Aku tidak suka menulis berarti bukan berarti aku tidak suka mengarang cerita. Adapun itu aku sangat bahagia saat diary digitalku sudah terbit menyinari hari-hari kepenulisanku.
Yang buatku bahagia ialah bisa membagikan kisah-kisah menarik dari setiap slice of life yang timbul dalam perjalanan hidupku. dari sekian banyaknya drama kehidupan yang dikit-dikit ada romansa, atau dikit-dikit feeling lonely mungkin orang-orang kebanyakan akan merekam segala ceritanya dalam buku diary; buku yang dibilang ekonomis untuk berbagi kesedihan meski pembacanya adalah diri sendiri.

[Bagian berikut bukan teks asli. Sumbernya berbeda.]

(* ===== verification/DeepCopy.v ===== *)
(** * The generated deep copies (src/api/v1beta2/zz_generated.deepcopy.go)

    The API types as they are in memory, with their pointers, slices and maps, and for
    each of them the DeepCopyInto, DeepCopy and DeepCopyObject methods that
    controller-gen wrote. That these copies are deep is why the other files may treat
    an object, and the snapshot that a patch helper takes of it, as a value. *)

From S2P Require Export Memory.

Set Warnings "-register-all".

(** ** Types of other packages

    metav1 (TypeMeta, ObjectMeta, ListMeta, Condition), corev1 (Quantity, the value of a
    ResourceList) and cluster-api (ObjectMeta of a template, APIEndpoint,
    MachineAddress), with copying methods that keep the promises of [GoType]; those that
    are assigned hold no references. *)
Class KubernetesTypes := {
  TypeMeta : Type;
  ObjectMeta : Type;
  ListMeta : Type;
  Condition : Type;
  Quantity : Type;
  TemplateObjectMeta : Type;
  APIEndpoint : Type;
  MachineAddress : Type;
  TypeMeta_type :: GoType TypeMeta;
  ObjectMeta_type :: GoType ObjectMeta;
  ListMeta_type :: GoType ListMeta;
  Condition_type :: GoType Condition;
  Quantity_type :: GoType Quantity;
  TemplateObjectMeta_type :: GoType TemplateObjectMeta;
  APIEndpoint_type :: GoType APIEndpoint;
  MachineAddress_type :: GoType MachineAddress;
  TypeMeta_flat :: Flat TypeMeta;
  APIEndpoint_flat :: Flat APIEndpoint;
  MachineAddress_flat :: Flat MachineAddress }.

Section deepcopy.
Context `{K : KubernetesTypes}.
(** Whatever its outcome, [reconcileNetwork] keeps the record of which
    networks CAPCS manages right: if the status entries of the spec's networks
    say "managed" exactly for the ones without a UUID before the reconcile,
    they do after it, for a spec with unique network names. *)
Theorem reconcileNetwork_ownership sc s `{!NetworkIDs (scope_Client sc)} :
  let networks := CloudscaleClusterSpec_Networks (spec (obj s)) in
  NoDup (NetworkSpec_Name <$> networks) →
  ownership_recorded networks (obj s) →
  ownership_recorded networks (obj (exec (reconcileNetwork sc) s)).
Proof.
  intros networks Hnd Ho. revert Ho.
  unfold reconcileNetwork, reconcileNetworks, exec, deferred, bind, get; simpl. fold networks.
  destruct networks as [|n0 ns0] eqn:En; [done|].
  assert (respects (preserves (ownership_recorded (n0 :: ns0)))
            (let? _ := foreach (n0 :: ns0) (reconcileOneNetwork sc) in ret emptyResult)) as H.
  { frame. intros s1 Ho1.
    destruct (reconcileOneNetwork_post sc x s1) as [[-> _]|(nid & sid & cidr & mtu & ? & ? & ->)];
      [done|]. by apply ownership_recorded_set. }
  intros Ho. specialize (H s Ho). unfold exec in H.
  destruct ((let? _ := _ in _) s) as [r s']; simpl in *. by destruct r.
Qed.

(** What has been done when the loop over the networks stands after [networks]:
    these have their identifiers recorded, and the entries of all others are as
    they were. *)
Definition recorded_so_far (c c' : CloudscaleCluster) (networks : list NetworkSpec) : Prop :=
  (∀ n, n ∈ networks → provisioned_network c' (NetworkSpec_Name n)) ∧
  ∀ name, name ∉ NetworkSpec_Name <$> networks →
    GetNetworkStatus (status c') name = GetNetworkStatus (status c) name.

Lemma recorded_one_more sc c pre n s `{!NetworkIDs (scope_Client sc)} :
  recorded_so_far c (obj s) pre → result (reconcileOneNetwork sc n) s = Ok (Next ()) →
  recorded_so_far c (obj (exec (reconcileOneNetwork sc n) s)) (pre ++ [n]).
Proof.
  intros [Hp Hs] Hr.
  pose proof (reconcileOneNetwork_post sc n s) as [[-> Hd]|(nid & sid & cidr & mtu & ? & ? & ->)]; split.
  - intros m [Hm|Hm%list_elem_of_singleton]%elem_of_app; [by apply Hp|subst].
    by apply networkDiscovered_provisioned, Hd.
  - intros name Hn. apply Hs. rewrite fmap_app in Hn. set_solver.
  - intros m [Hm|Hm%list_elem_of_singleton]%elem_of_app; apply provisioned_set; try done;
      [right; by apply Hp|left; by subst].
  - intros name Hn. rewrite fmap_app in Hn. rewrite GetNetworkStatus_set_ne by set_solver. apply Hs. set_solver.
Qed.

(** The creation whose answer the reconcile of a network stopped at. *)
Definition timed_out_creation sc (n : NetworkSpec) (e : Event) : Prop :=
  ∃ req err, e = ECreate req (Err err) ∧ IsTimeoutError err = true ∧
    match req with
    | CNetwork r => NetworkCreateRequest_Name r = NetworkSpec_Name n ∧
                    NetworkCreateRequest_Tags r = networkTags sc (NetworkSpec_Name n)
    | CSubnet r => SubnetCreateRequest_Tags r = networkTags sc (NetworkSpec_Name n)
    | _ => False
    end.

Setiap orang punya cerita yang dikarang lewat kesehariannya dan memiliki daya magis untuk merakit sebuah buku baru: karena kita pada dasarnya adalah sutradara di bidang perfilman yang sungguhlah panjang. Orang-orang akan menamai filmnya berjudul 'PRIBADI' meski ada saja yang membacanya secara general.
Selama aku suka menulis di media apapun itu terkecuali aku menulisnya di kertas bekas bungkus nasi uduk, aku merasa ada saja yang tersalurkan walaupun dana finansial masih macet secara bulanan. Tapi, Kompasiana hadir membentuk wadah bagi blogger yang hendak menyajikan kisah pribadi atau keluh kesah yang dialami di tahun-tahun berat. Sebelumnya, aku sajikan rasa terima kasih kepada fasilitas Kompasiana yang sudah menyediakan blog ringan secara cuma-cuma. Karena, aku merasa Kompasiana semakin lama semakin memberikan performa terbaiknya untuk memanjakan para penulis. dari sanalah aku beralih dari tulis-menulis di buku diary yang mana kubeli dari tukang fotocopy-an yang sengaja menjajakan notes kecil, hingga aku akhirnya menulis di laman Kompasiana dimana aku bisa menyebarkan rasa bahagia juga terhadap para pembaca yang mungkin mirip dengan kisahku.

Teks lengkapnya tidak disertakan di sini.